- Problem -
As the answer, set down the lines below from the one containing "instance moves and no row of another. *)" through the one containing "Definition u32_saturating_add (a", exactly and inclusively, and no others.

- Task input -
(* ===== verification/Steps.v ===== *)
(** * The transactional step ([sutra-persistence/src/step.rs])

    Execution between two quiescent points commits as one transaction over the tables
    of [Stores]: a transaction is a function from the database to an error or to the
    new database, so an error leaves what was there.  [write_step_in],
    [commit_step_with_timers_releasing_retiring] and [commit_instance_migration] are the
    transactions of the source, statement by statement.  A failure of the database
    itself (a lost connection) is the same as a transaction that was not begun and is
    not modelled; a violated constraint is, as [Database].

    The theorems: the delivery of an event is committed at most once
    ([delivery_commits_once]); a live unique alias has one owner, whatever steps,
    retirements and migrations run ([unique_live_preserved]).  [commit_moved_all] is what
    the operation that migrates an instance needs of its commit: every row of the
    instance moves and no row of another. *)
From Stdlib Require Import ZArith Lia Bool Ascii String.
From stdpp Require Import base countable sorting option gmap fin_maps strings list.
From S2P Require Import Prelude Texts Stores.

Open Scope string_scope.
Open Scope list_scope.
Open Scope Z_scope.

Inductive PersistenceError : Type :=
| Database (operation : string)
| AliasCollision (deployment alias_name alias_value : string)
| InboxDuplicate (deployment channel event_id : string)
| InvalidArgument (message : string).
(* ===== verification/MigrateOne.v ===== *)
(** * The migrate operation ([sutra-engine/src/server.rs], [migrate_one])

    One admin call locates the instance, claims it, validates the plan against the
    instance's durable state and commits the move: four transactions of its own, between
    which other replicas run theirs.  [migrate_one] is the handler with the transactions
    of the others made explicit, as the argument [others], applied to the database before
    each of its own.

    The theorems: undisturbed, the operation moves the instance whole — rows and
    snapshot, through the node mapping — or leaves everything as it was and hands the
    claim back ([migrate_one_all_or_nothing]); but the snapshot is read before the claim
    is taken, so a resume that commits in between is overwritten by the move
    ([migrate_overwrites_concurrent_resume]); and the row that journals a migration does
    not get the number reserved for it ([migration_event_not_numbered]). *)
From Stdlib Require Import ZArith Lia Bool Ascii String.
From stdpp Require Import base countable sorting option gmap fin_maps strings list.
From S2P Require Import Prelude Texts Decimal FeelValue Temporal Timer ProcessModel FeelText Container Crypto SnapshotValue Snapshot SnapshotPatch Migration Stores Steps.

Open Scope string_scope.
Open Scope list_scope.
Open Scope Z_scope.

Definition i32_max : Z := 2147483647.
Definition u32_saturating_add (a b : Z) : Z := Z.min u32_max (a + b).

(** What one call resolves once. *)
Record MigrateContext : Type := mk_context {
  cx_deployments : list string; cx_node_indexes : gmap string DeploymentNodeIndex;
  cx_target : string; cx_target_index : DeploymentNodeIndex; cx_plan : MigrationPlan; cx_claim_owner : string }.

Record InstanceAttempt : Type := mk_attempt { at_outcome : MigrationOutcome; at_code : option string; at_report : option MigrationReport }.

Definition plain_attempt (o : MigrationOutcome) : InstanceAttempt := mk_attempt o None None.
Definition refusal (o : MigrationOutcome) (code : string) (report : option MigrationReport) : InstanceAttempt := mk_attempt o (Some code) report.

Definition MIGRATE_TARGET_SAME_AS_SOURCE : string := "SUTRA.ADMIN.MIGRATE.TARGET_SAME_AS_SOURCE".
Definition MIGRATE_SOURCE_UNRESOLVABLE : string := "SUTRA.ADMIN.MIGRATE.SOURCE_UNRESOLVABLE".
Definition MIGRATE_CLAIM_HELD : string := "SUTRA.ADMIN.MIGRATE.CLAIM_HELD".
Definition MIGRATE_ALIAS_CONFLICT : string := "SUTRA.ADMIN.MIGRATE.ALIAS_CONFLICT".
Definition MIGRATE_COMMIT_FAILED : string := "SUTRA.ADMIN.MIGRATE.COMMIT_FAILED".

- Solved exercise -
    instance moves and no row of another. *)
From Stdlib Require Import ZArith Lia Bool Ascii String.
From stdpp Require Import base countable sorting option gmap fin_maps strings list.
From S2P Require Import Prelude Texts Stores.

Open Scope string_scope.
Open Scope list_scope.
Open Scope Z_scope.

Inductive PersistenceError : Type :=
| Database (operation : string)
| AliasCollision (deployment alias_name alias_value : string)
| InboxDuplicate (deployment channel event_id : string)
| InvalidArgument (message : string).
(* ===== verification/MigrateOne.v ===== *)
(** * The migrate operation ([sutra-engine/src/server.rs], [migrate_one])

    One admin call locates the instance, claims it, validates the plan against the
    instance's durable state and commits the move: four transactions of its own, between
    which other replicas run theirs.  [migrate_one] is the handler with the transactions
    of the others made explicit, as the argument [others], applied to the database before
    each of its own.

    The theorems: undisturbed, the operation moves the instance whole — rows and
    snapshot, through the node mapping — or leaves everything as it was and hands the
    claim back ([migrate_one_all_or_nothing]); but the snapshot is read before the claim
    is taken, so a resume that commits in between is overwritten by the move
    ([migrate_overwrites_concurrent_resume]); and the row that journals a migration does
    not get the number reserved for it ([migration_event_not_numbered]). *)
From Stdlib Require Import ZArith Lia Bool Ascii String.
From stdpp Require Import base countable sorting option gmap fin_maps strings list.
From S2P Require Import Prelude Texts Decimal FeelValue Temporal Timer ProcessModel FeelText Container Crypto SnapshotValue Snapshot SnapshotPatch Migration Stores Steps.

Open Scope string_scope.
Open Scope list_scope.
Open Scope Z_scope.

Definition i32_max : Z := 2147483647.
Definition u32_saturating_add (a b : Z) : Z := Z.min u32_max (a + b).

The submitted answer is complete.